• WHAT THE EXERCISE ASKS
Search the material below for the word "constructor". Copy every line where it is found.

• DATA

(* ===== verification/DeviceMessages.v ===== *)
(** The state that processed messages leave behind
    (internal/core/engine.go, completeStandard; internal/core/device_state.go,
    nextMessageState). *)
From S2P Require Import Prelude GoText GoJson StoreIO GbCodec AlarmModel AlarmStore AlarmEngine.
From S2P Require Import MessageClaims DeviceModel DeviceEngine DeviceMutate.

(** ** One message *)

(** When and by which message a device was last seen. *)
Definition seen (s : DeviceState) : Z * string := (ds_LastSeenAt s, ds_LastMessageID s).
Definition later (v : Z * string) (msg : StandardMessage) : Z * string :=
  if decide (Timestamp msg < v.1) then v else (Timestamp msg, MessageID msg).

Section next.
Context `{Platform}.

(** A late message does not roll the state back; any other becomes the last
    one; the status is ALARM exactly when an alarm is open. *)
Lemma nextMessageState_spec s (found : bool) msg (open : bool) :
  let state := if found then s else first_state s msg in
  ∃ next, nextMessageState s found msg true open = Some next ∧
    seen next = later (seen state) msg ∧
    (ds_BusinessStatus next = "ALARM" ↔ open = true) ∧
    (Timestamp msg < ds_LastSeenAt state →
       ds_DataStatus next = ds_DataStatus state ∧ ds_ConnectionStatus next = ds_ConnectionStatus state).
Proof.
  cbv zeta. unfold nextMessageState. set (state := if found then s else first_state s msg).
  rewrite andb_false_r. eexists. split; [done|]. unfold later. cbn [fst seen].
  assert (∀ st, ds_LastSeenAt (message_state st msg) = Timestamp msg ∧
                ds_LastMessageID (message_state st msg) = MessageID msg) as Hm.
  { intros st. unfold message_state. cbv zeta. destruct (connection_property msg); [|done].
    by repeat case_decide. }
  destruct (Hm state) as [Hm1 Hm2].
  unfold seen. case_bool_decide as Hlate; cbn [negb orb andb].
  - rewrite decide_True by done. destruct open; [done|].
    case_bool_decide as Ha; (split; [done|]); (split; [|done]); [done|]. split; [|done]. by intros ?%Ha.
  - rewrite decide_False by done. destruct open; cbn -[message_state];
      (split; [by rewrite Hm1, Hm2|]); (split; [done|]); intros ?; lia.
Qed.
End next.

(** ** One completion without interference *)

Section complete.
Context `{AlarmDetails, Platform} (sched : store_schedule engine_world) (Hcalm : calm sched).
Context (clock : nat → Z).

Lemma local_step_calm {A} (f : engine_world → A * engine_world) w n :
  local_step sched f (w, n) = (Ok (f w).1, ((f w).2, S n)).
Proof using Hcalm. destruct Hcalm as [Henv _]. by rewrite local_step_eq, Henv. Qed.

Lemma load_product_calm tenant product w n :
  ∃ p w' n', load_product sched clock tenant product (w, n) = (Ok p, (w', n')) ∧ ew_repo w' = ew_repo w.
Proof using Hcalm.
  unfold load_product. rewrite bind_eq, store_try_eq, repo_read_calm by done. cbn [fst snd].
  case_match; [|by eexists _, _, _].
  rewrite bind_eq. cbn [observe fst snd]. rewrite bind_eq, local_step_calm. by eexists _, _, _.
Qed.
Lemma deviceTiming_calm tenant product device w n :
  ∃ timing w' n', deviceTiming sched clock tenant product device (w, n) = (Ok timing, (w', n')) ∧
    ew_repo w' = ew_repo w.
Proof using Hcalm.
  assert (∃ p w' n', cachedProduct sched clock tenant product (w, n) = (Ok p, (w', n')) ∧
    ew_repo w' = ew_repo w) as (p & w' & n' & E & Hw').
  { unfold cachedProduct. rewrite bind_eq, local_step_calm. cbn [fst snd]. rewrite bind_eq.
    cbn [observe fst snd]. destruct (cached_entry tenant product w); [|apply load_product_calm].
    case_decide; [by eexists _, _, _|apply load_product_calm]. }
  unfold deviceTiming. rewrite bind_eq, E. cbn [fst snd].
  rewrite bind_eq, store_try_eq, repo_read_calm by done. cbn [fst snd]. by eexists _, w', _.
Qed.

Lemma load_calm tenant device w n :
  LoadDeviceStateWithAlarms sched tenant device (w, n) =
  (Ok (GetDeviceState tenant device (ew_repo w), HasOpenAlarm tenant device (dr_alarms (ew_repo w))),
   (w, S (S n))).
Proof using Hcalm.
  unfold LoadDeviceStateWithAlarms, has_open_alarm.
  rewrite bind_eq, store_try_eq, repo_read_calm by done. cbn [fst snd].
  by rewrite bind_eq, store_try_eq, repo_read_calm.
Qed.

Section one.
Context (msg : StandardMessage) (token : Z) (w : engine_world).
Let k := store_key [TenantID msg; DeviceID msg].
Let current := default zero_DeviceState (stored k w).
Context (Hversion : ∀ s, stored k w = Some s → ds_Version s ≠ 0).

(** What a completion leaves behind when [open] says that an alarm is open. *)
Definition completed (open : bool) (w' : engine_world) : Prop :=
  dr_alarms (ew_repo w') = dr_alarms (ew_repo w) ∧
  (∀ k', k' ≠ k → stored k' w' = stored k' w) ∧
  ∃ after, stored k w' = Some after ∧ ds_Version after = wrap64 (ds_Version current + 1) ∧
    seen after = later (seen current) msg ∧ (ds_BusinessStatus after = "ALARM" ↔ open = true).

Lemma complete_attempt_calm open n :
  ∃ r w' n', complete_attempt sched clock msg token current (bool_decide (is_Some (stored k w))) open (w, n)
      = (r, (w', n')) ∧ r ≠ Ok None ∧ completed open w'.
Proof using Hcalm Hversion.
  set (found := bool_decide (is_Some (stored k w))).
  assert (∃ base wf nf, (if found then mret current
         else
           '(interval, tolerance) ← deviceTiming sched clock (TenantID msg) (ProductID msg) (DeviceID msg);
           mret (current <| ds_ReportIntervalSec := interval |> <| ds_OfflineToleranceSec := tolerance |>))
      (w, n) = (Ok base, (wf, nf)) ∧ ew_repo wf = ew_repo w ∧
      seen (if found then base else first_state base msg) = seen current) as (base & wf & nf & E & Hwf & Hseen).
  { unfold found, current. destruct (stored k w) as [s|]; cbn.
    - by eexists _, w, n.
    - destruct (deviceTiming_calm (TenantID msg) (ProductID msg) (DeviceID msg) w n)
        as ([interval tolerance] & wf & nf & E & Hwf).
      eexists _, wf, nf. rewrite bind_eq, E. split_and!; [done|done|].
      unfold first_state, seen. cbn. by case_decide. }
  destruct (nextMessageState_spec base found msg open) as (next & Hnext & Hlater & Hstatus & _).
  rewrite Hseen in Hlater. unfold complete_attempt. rewrite bind_eq, E. cbn [fst snd]. cbv zeta.
  rewrite Hnext. cbn [fmap option_fmap option_map].
  set (write := next <| ds_TenantID := TenantID msg |> <| ds_DeviceID := DeviceID msg |>
    <| ds_Version := ds_Version current |>).
  set (after := write <| ds_Version ::= (λ n, wrap64 (n + 1)) |>).
  assert (∃ err w2 n2, CompleteStandardMessage sched (Some write) (TenantID msg) (MessageID msg) token (wf, nf)
      = (Ok (true, err), (w2, n2)) ∧ dr_states (ew_repo w2) = <[k := after]> (dr_states (ew_repo w))
      ∧ dr_alarms (ew_repo w2) = dr_alarms (ew_repo w)) as (err & w2 & n2 & E2 & Hstates & Halarms).
  { unfold CompleteStandardMessage. rewrite bind_eq, store_try_eq, repo_call_calm by done. rewrite Hwf.
    unfold UpsertDeviceStateIf. change (device_key write) with k. fold (stored k w).
    change (ds_Version write) with (ds_Version current). rewrite decide_False.
    - cbn [fst snd]. rewrite bind_eq, store_try_eq. unfold mark_processed. rewrite repo_call_calm by done.
      cbn -[MarkStandardMessageProcessed]. destruct (MarkStandardMessageProcessed _ _ _ _) as [res m].
      by eexists _, _, _.
    - unfold current. destruct (stored k w) as [s|] eqn:Es; cbn; [|naive_solver].
      specialize (Hversion s eq_refl). intros [[E0 _]|[_ [?|?]]]; done. }
  destruct (publish_calm sched Hcalm current after w2 n2) as [n3 E3].
  exists (match err with
          | Some e => if decide (e = ErrStaleClaim) then Ok (Some tt) else Err e
          | None => Ok (Some tt)
          end), (emit current after w2), n3.
  rewrite bind_eq, E2. cbn [fst snd]. rewrite bind_eq, E3. cbn [fst snd]. split_and!.
  - destruct err; [|done]. by case_decide.
  - destruct err; [|done]. by case_decide.
  - unfold completed. assert (dr_states (ew_repo (emit current after w2)) = <[k := after]> (dr_states (ew_repo w)))
      as Hst by (unfold emit; by case_decide).
    split; [unfold emit; by case_decide|]. split.
    + intros k' Hk'. unfold stored. by rewrite Hst, lookup_insert_ne.
    + exists after. unfold stored. rewrite Hst, lookup_insert_eq. done.
Qed.

Lemma completeStandard_calm n :
  ∃ r w' n', completeStandard sched clock msg token (w, n) = (r, (w', n')) ∧
    completed (HasOpenAlarm (TenantID msg) (DeviceID msg) (dr_alarms (ew_repo w))) w'.
Proof using Hcalm Hversion.
  unfold completeStandard, casAttempts. cbn [complete_attempts]. rewrite bind_eq, load_calm. cbn [fst snd].
  set (open := HasOpenAlarm _ _ _).
  assert (complete_round sched clock msg token (GetDeviceState (TenantID msg) (DeviceID msg) (ew_repo w)) open
    = complete_attempt sched clock msg token current (bool_decide (is_Some (stored k w))) open) as Hround.
  { unfold complete_round, GetDeviceState, current. fold k. fold (stored k w).
    destruct (stored k w); [done|]. by rewrite decide_True. }
  destruct (complete_attempt_calm open (S (S n))) as (r & w' & n' & E & Hr & Hdone).
  rewrite bind_eq, Hround, E. cbn [fst snd].
  destruct r as [[[]|]|e]; [|done|]; by eexists _, w', n'.
Qed.
End one.
End complete.

(** ** Deliveries *)

(** A message that is completed under a token, after alarms have changed. *)
Record delivery `{AlarmDetails} := mk_delivery {
  dl_alarms : alarm_repo → alarm_repo; dl_message : StandardMessage; dl_token : Z }.

Section latest.
Implicit Types l : list StandardMessage.

(** What the folding of [later] returns: the start, or a latest message. *)
Lemma later_fold l v :
  let v' := foldl later v l in
  Forall (λ m, Timestamp m <= v'.1) l ∧ v.1 <= v'.1 ∧
  (v' = v ∧ Forall (λ m, Timestamp m < v.1) l ∨ ∃ m, m ∈ l ∧ v' = (Timestamp m, MessageID m)).
Proof.
  revert v. induction l as [|m l IH]; intros v; cbn [foldl].
  { split; [constructor|]. split; [lia|]. left. split; [done|constructor]. }
  assert (later v m = v ∧ Timestamp m < v.1 ∨ later v m = (Timestamp m, MessageID m) ∧ v.1 <= Timestamp m)
    as [[-> Hl]|[-> Hl]] by (unfold later; case_decide; [by left|right; split; [done|lia]]).
  - destruct (IH v) as (Hall & Hle & Hcase). split; [constructor; [lia|done]|]. split; [done|].
    destruct Hcase as [[E Hl']|(m' & Hm' & E)]; [left; by split; [|constructor]|right].
    exists m'. split; [by right|done].
  - destruct (IH (Timestamp m, MessageID m)) as (Hall & Hle & Hcase). cbn [fst] in Hle, Hcase.
    split; [by constructor|]. split; [lia|]. right.
    destruct Hcase as [[E Hl']|(m' & Hm' & E)]; [exists m|exists m']; (split; [|done]); [by left|by right].
Qed.

(** It depends only on which messages there are. *)
Lemma later_fold_converges l l' v :
  (∀ m, m ∈ l ↔ m ∈ l') →
  (∀ m m', m ∈ l → m' ∈ l → Timestamp m = Timestamp m' → MessageID m = MessageID m') →
  foldl later v l = foldl later v l'.
Proof.
  intros Hsame Hid. destruct (later_fold l v) as (Hall & Hle & Hcase).
  destruct (later_fold l' v) as (Hall' & Hle' & Hcase'). rewrite Forall_forall in Hall, Hall'.
  destruct Hcase as [[E Hl]|(m & Hm & E)], Hcase' as [[E' Hl']|(m' & Hm' & E')];
    rewrite E, E' in *; cbn [fst] in *; [done| | |].
  - apply Hsame in Hm'. rewrite Forall_forall in Hl. apply Hl in Hm'. lia.
  - apply Hsame in Hm. rewrite Forall_forall in Hl'. apply Hl' in Hm. lia.
  - pose proof (Hall m' (proj2 (Hsame m') Hm')). pose proof (Hall' m (proj1 (Hsame m) Hm)). cbn in *.
    assert (Timestamp m = Timestamp m') as Et by lia. f_equal; [done|].
    apply Hid; [done|by apply Hsame|done].
Qed.
End latest.

Section deliveries.
Context `{AlarmDetails, Platform} (sched : store_schedule engine_world) (Hcalm : calm sched).
Context (clock : nat → Z) (tenant device : string).
Let k := store_key [tenant; device].

Definition deliver (s : engine_world * nat) (d : delivery) : engine_world * nat :=
  let w := s.1 <| ew_repo ::= (λ r, r <| dr_alarms ::= dl_alarms d |>) |> in
  (completeStandard sched clock (dl_message d) (dl_token d) (w, s.2)).2.
Definition of_device (d : delivery) : Prop :=
  TenantID (dl_message d) = tenant ∧ DeviceID (dl_message d) = device.

Definition version_of (w : engine_world) : Z := ds_Version (default zero_DeviceState (stored k w)).
Definition seen_of (w : engine_world) : Z * string := seen (default zero_DeviceState (stored k w)).
Definition open_of (w : engine_world) : bool := HasOpenAlarm tenant device (dr_alarms (ew_repo w)).

(** A stored state has a version within the range of int64. *)
Definition version_ok (bound : Z) (w : engine_world) : Prop :=
  match stored k w with Some s => 0 < ds_Version s <= bound | None => True end.

Lemma deliver_spec bound d s :
  of_device d → 0 <= bound < two63 - 1 → version_ok bound s.1 →
  let w' := (deliver s d).1 in
  version_ok (bound + 1) w' ∧ seen_of w' = later (seen_of s.1) (dl_message d) ∧
  ∃ after, stored k w' = Some after ∧ (ds_BusinessStatus after = "ALARM" ↔ open_of w' = true).
Proof using Hcalm.
  intros [Ht Hd] Hb Hv. destruct s as [w n]. cbn [fst] in *.
  set (w1 := w <| ew_repo ::= (λ r, r <| dr_alarms ::= dl_alarms d |>) |>).
  assert (∀ k', stored k' w1 = stored k' w) as Hst by done.
  destruct (completeStandard_calm sched Hcalm clock (dl_message d) (dl_token d) w1) with (n := n)
    as (r & w' & n' & E & Halarms & _ & after & Hafter & Hver & Hseen & Hstatus).
  { rewrite Ht, Hd, Hst. unfold version_ok, k in Hv. intros s Es. rewrite Es in Hv. lia. }
  rewrite ?Ht, ?Hd, ?Hst in Hafter, Hver, Hseen, Hstatus. fold k in Hafter, Hver, Hseen.
  change (stored k w1) with (stored k w) in *.
  unfold deliver. cbn [fst snd]. fold w1. rewrite E. cbn [fst snd].
  split_and!.
  - assert (0 <= ds_Version (default zero_DeviceState (stored k w)) <= bound) as Hbound.
    { unfold version_ok in Hv. destruct (stored k w); cbn; lia. }
    unfold version_ok. rewrite Hafter, Hver. 
    set (V := ds_Version (default zero_DeviceState (stored k w))) in *. clearbody V.
    rewrite wrap64_small by (unfold in_int64, two63 in *; lia). lia.
  - unfold seen_of. by rewrite Hafter.
  - exists after. split; [done|]. unfold open_of. by rewrite Halarms.
Qed.

Lemma deliver_all_spec ds d bound s :
  of_device d → Forall of_device ds → 0 <= bound → bound + Z.of_nat (length ds) < two63 - 1 →
  version_ok bound s.1 →
  let w' := (foldl deliver s (ds ++ [d])).1 in
  seen_of w' = foldl later (seen_of s.1) (dl_message <$> ds ++ [d]) ∧
  ∃ after, stored k w' = Some after ∧ (ds_BusinessStatus after = "ALARM" ↔ open_of w' = true).
Proof using Hcalm.
  intros Hd Hds. revert bound s. induction ds as [|d0 ds IH]; intros bound s Hb0 Hb Hv; cbv zeta.
  - destruct (deliver_spec bound d s Hd ltac:(cbn in Hb; lia) Hv) as (_ & Hseen & Hafter). done.
  - apply Forall_cons in Hds as [Hd0 Hds]. cbn [length] in Hb.
    destruct (deliver_spec bound d0 s Hd0 ltac:(lia) Hv) as (Hv' & Hseen & _).
    cbn [app foldl fmap list_fmap]. rewrite <-Hseen. apply (IH Hds (bound + 1)); [lia|lia|done].
Qed.

(** What a delivery of at least one message leaves behind. *)
Lemma delivered ds bound s :
  ds ≠ [] → Forall of_device ds → 0 <= bound → bound + Z.of_nat (length ds) < two63 - 1 →
  version_ok bound s.1 →
  let w' := (foldl deliver s ds).1 in
  ∃ after, stored k w' = Some after ∧ seen after = foldl later (seen_of s.1) (dl_message <$> ds) ∧
    (ds_BusinessStatus after = "ALARM" ↔ open_of w' = true).
Proof using Hcalm.
  intros Hne Hds Hb0 Hb Hv. destruct ds as [|d ds _] using rev_ind; [done|].
  apply Forall_app in Hds as [Hds Hd]. apply Forall_cons in Hd as [Hd _].
  rewrite length_app in Hb. cbn [length] in Hb.
  destruct (deliver_all_spec ds d bound s Hd Hds Hb0 ltac:(lia) Hv) as (Hseen & after & Hafter & Hst).
  exists after. unfold seen_of at 1 in Hseen. rewrite Hafter in Hseen. done.
Qed.

End deliveries.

• RESPONSE AREA
  { split; [constructor|]. split; [lia|]. left. split; [done|constructor]. }
  - destruct (IH v) as (Hall & Hle & Hcase). split; [constructor; [lia|done]|]. split; [done|].
    destruct Hcase as [[E Hl']|(m' & Hm' & E)]; [left; by split; [|constructor]|right].
    split; [by constructor|]. split; [lia|]. right.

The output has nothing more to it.